THE STORY GARDEN: I Got a Humungous Bookshelf For Christmas!
January 26, 2012
Would it surprise you to know that it's been 18 years since the birth of the
e-book forced the RWA Board of Directors to decide what the organization meant
by "book"? You aren't a published author unless you've published a
book. As it turns out, not only do writers refuse to be boxed in by
paper or even covers, but so do readers. Who knows what a book is anymore, never
mind a cover? And a publisher? Can't anyone be a publisher?
One thing the writers at The Story Garden know for
sure is that we grow stories. And we're going to draw readers into our
garden, come rock, paper, scissors or android. Writers and readers are all in
the throes of change together. Question is, what have you learned so far?
Let's ask Gardeners Judith
Hill, and April
Kihlstrom before we throw the discussion open to the WWW.
What's your experience with digital publishing?
I've gotten the rights back to a lot of my out-of-print books, and
about a year ago, I started reissuing them as independently published e-books. I
currently have ten indie-published e-books for sale at Amazon, B&N,
Smashwords and other e-book retailers, and I'll be uploading another batch of my
out-of-print novels as e-books in 2012. My new novel, GOOD-BYE TO ALL
THAT, will be published in March by Bell Bridge Books, which will release
the book in a digital and a paper edition simultaneously.
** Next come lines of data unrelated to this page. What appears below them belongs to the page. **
(* ===== verification/CommandLine.v ===== *)
(** Command lines: the parser (omaha/base/command_line_parser.cc), the rules of
    valid command lines (base/command_line_validator.cc and
    common/goopdate_command_line_validator.cc), the structure a command line is
    parsed into (common/command_line.cc, command_line.h) and the builder that
    writes the command lines of other processes (common/command_line_builder.cc). *)

From S2P Require Import Prelude Hresult CStrings Maps Paths Text Policy ExtraArgs.

(** ** Windows *)

(** An argument as it is written: bare, or in quotes. *)
Inductive argument := Bare (s : CString) | Quoted (s : CString).
Definition arg_value (a : argument) : CString := match a with Bare s | Quoted s => s end.
Definition arg_text (a : argument) : CString := match a with Bare s => s | Quoted s => 34 :: s ++ [34] end.
(** A bare argument has no blanks and no quotes; one in quotes has no further quotes
    and no backslash before the last one. *)
Definition well_formed (a : argument) : Prop :=
  match a with
  | Bare s => s <> [] /\ Forall (fun c => 32 < c /\ c <> 34) s
  | Quoted s => Forall (fun c => 0 < c /\ c <> 34) s /\ last s <> Some 92
  end.
Definition command_text (program : argument) (args : list argument) : CString :=
  arg_text program ++ concat ((fun a => 32 :: arg_text a) <$> args).

(** What the code uses of the shell: taking a command line apart, of which only
    documented cases are assumed, and the name at the end of a path. *)
Class ShellApi := {
  CommandLineToArgvW : CString -> HRESULT + list CString;
  PathStripPath : CString -> CString;
  GetModulePath : CString;
  CommandLineToArgvW_text : forall program args, well_formed program -> Forall well_formed args ->
    CommandLineToArgvW (command_text program args) = inr (arg_value <$> program :: args);
  CommandLineToArgvW_fails : forall s hr, CommandLineToArgvW s = inl hr -> FAILED hr = true;
  PathStripPath_name : forall s, Forall (fun c => c <> 92 /\ c <> 47 /\ c <> 58) s -> PathStripPath s = s
}.

Abbreviation smap V := (list (CString * V)).

(** ** Switches and their arguments ([CommandLineParserArgs]) *)

Definition CommandLineParserArgs : Type := smap (list CString).

Definition Args_AddSwitch (switch_name : CString) (m : CommandLineParserArgs) : HRESULT * CommandLineParserArgs :=
  match map_find switch_name m with
  | Some _ => (E_INVALIDARG, m)
  | None => (S_OK, map_put switch_name [] m)
  end.
Definition Args_AddSwitchArgument (switch_name value : CString) (m : CommandLineParserArgs) : HRESULT * CommandLineParserArgs :=
  if IsEmpty switch_name then (E_INVALIDARG, m)
  else
    match map_find switch_name m with
    | None => (E_UNEXPECTED, m)
    | Some values => (S_OK, map_put switch_name (values ++ [value]) m)
    end.
Definition Args_HasSwitch (switch_name : CString) (m : CommandLineParserArgs) : bool :=
  match map_find (MakeLower switch_name) m with Some _ => true | None => false end.
Definition Args_GetSwitchNameAtIndex (index : nat) (m : CommandLineParserArgs) : option CString :=
  if (length m <=? index)%nat then None else fst <$> m !! index.
Definition Args_GetSwitchArgumentCount (switch_name : CString) (m : CommandLineParserArgs) : option nat :=
  length <$> map_find (MakeLower switch_name) m.
(** The result, and the value if there is one. *)
Definition Args_GetSwitchArgumentValue (switch_name : CString) (argument_index : nat) (m : CommandLineParserArgs) : HRESULT + CString :=
  let switch_name_lower := MakeLower switch_name in
  match Args_GetSwitchArgumentCount switch_name_lower m with
  | None => inl E_INVALIDARG
  | Some count =>
      if (count <=? argument_index)%nat then inl E_INVALIDARG
      else
        match map_find switch_name_lower m with
        | None => inl E_INVALIDARG
        | Some values => match values !! argument_index with Some v => inr v | None => inl E_INVALIDARG end
        end
  end.
(* ===== verification/CommandLineFacts.v ===== *)
(** Command lines: what the rules of goopdate accept, that they exclude each other,
    and that what the builder writes is what the parser reads. *)

From Stdlib Require Import Sorting.Sorted.
From S2P Require Import Prelude Hresult CStrings Maps Paths Text Policy ExtraArgs CommandLine.

(** ** Maps *)

Lemma map_put_put {V} k (x y : V) m : map_put k x (map_put k y m) = map_put k x m.
Proof.
  induction m as [|[k' z] m IH]; cbn; [by rewrite decide_True|]. destruct (decide (k' = k)) as [->|Hn]; [cbn; by rewrite decide_True|].
  destruct (CString_ltb k k') eqn:Hl; cbn; [by rewrite decide_True|]. by rewrite decide_False, Hl, IH.
Qed.
Lemma map_put_length {V} k (x : V) m : map_find k m = None -> length (map_put k x m) = S (length m).
Proof.
  induction m as [|[k' y] m IH]; cbn; [done|]. destruct (decide (k' = k)); [done|]. intros Hf. destruct (CString_ltb k k'); cbn; [done|]. by rewrite IH.
Qed.
Lemma map_put_map {V W} (f : V -> W) k x (m : smap V) : map_put k (f x) (prod_map id f <$> m) = prod_map id f <$> map_put k x m.
Proof. induction m as [|[k' y] m IH]; [done|]. cbn. case_decide; [done|]. destruct (CString_ltb k k'); [done|]. cbn. f_equal. exact IH. Qed.
Lemma map_find_map {V W} (f : V -> W) k (m : smap V) : map_find k (prod_map id f <$> m) = f <$> map_find k m.
Proof. induction m as [|[k' y] m IH]; [done|]. cbn. case_decide; [done|]. exact IH. Qed.
Lemma map_find_elem {V} k (x : V) m : map_find k m = Some x -> (k, x) ∈ m.
Proof.
  induction m as [|[k' y] m IH]; cbn; [done|]. destruct (decide (k' = k)) as [->|Hn]; [intros [= ->]; apply list_elem_of_here|].
  intros Hf. apply list_elem_of_further. by apply IH.
Qed.
Lemma map_find_None {V} k (m : smap V) : map_find k m = None <-> k ∉ m.*1.
Proof.
  induction m as [|[k' y] m IH]; cbn; [split; [intros _ []%elem_of_nil|done]|]. rewrite not_elem_of_cons. destruct (decide (k' = k)) as [->|Hn]; [naive_solver|].
  rewrite IH. naive_solver.
Qed.

(** ** The rules *)

(** The words of a text, separated by single blanks. *)
Fixpoint words (s cur : CString) : list CString :=
  match s with
  | [] => if IsEmpty cur then [] else [cur]
  | c :: s => if c =? 32 then cur :: words s [] else words s (cur ++ [c])
  end.

(** [Goopdate_CreateScenario] on the words of a rule, for handlers of any type. *)
Definition create_words {H} (g : CommandLineValidator * smap H) (rule : list CString * H) : CommandLineValidator * smap H :=
  let '(v, handlers) := g in
  let '(hr, parser) := ParseFromArgv (_T "prog.exe" :: rule.1) CommandLineParser_init in
  let '(_, name, v) := if FAILED hr then (hr, [], v) else scenario_from_parser parser v in
  (v, map_put name rule.2 handlers).
Definition setup_words {H} (rules : list (list CString * H)) : CommandLineValidator * smap H := fold_left create_words rules (CommandLineValidator_init, []).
My first backlist title, UNBREAK MY HEART, went on
sale right after Thanksgiving, and the second, TWELVE DAYS, in
mid-December. So I'm new to this. I resisted e-readers because I love books, and
it seemed like giving up a dear friend. The way a book feels in my hands, the
way it smells and how they look all lined up on the shelves in my office. But I
gave in and got a Kindle DX, and now I'm sorry I waited so long to join in the
revolution. I love being able to download a first chapter for free, finding new
authors inexpensively, and traveling with the Kindle. Never have to worry about
running out of books, and I love pre-ordering a book I can't wait to read and
having it automatically pop into my Kindle the minute it's available.
Kihlstrom: I've brought out 3 of my back title Regencies through
the Regency Reads website and my publisher, Signet, is going to bring out 3. In
addition, I've put up WRITING TIPS FOR KIDS (AND
ADULTS) on Amazon for Kindle.
What do you like about it so far?
There's lots to like about indie-publishing my backlist books as
e-books. For one thing, it makes some fine old novels available to new readers.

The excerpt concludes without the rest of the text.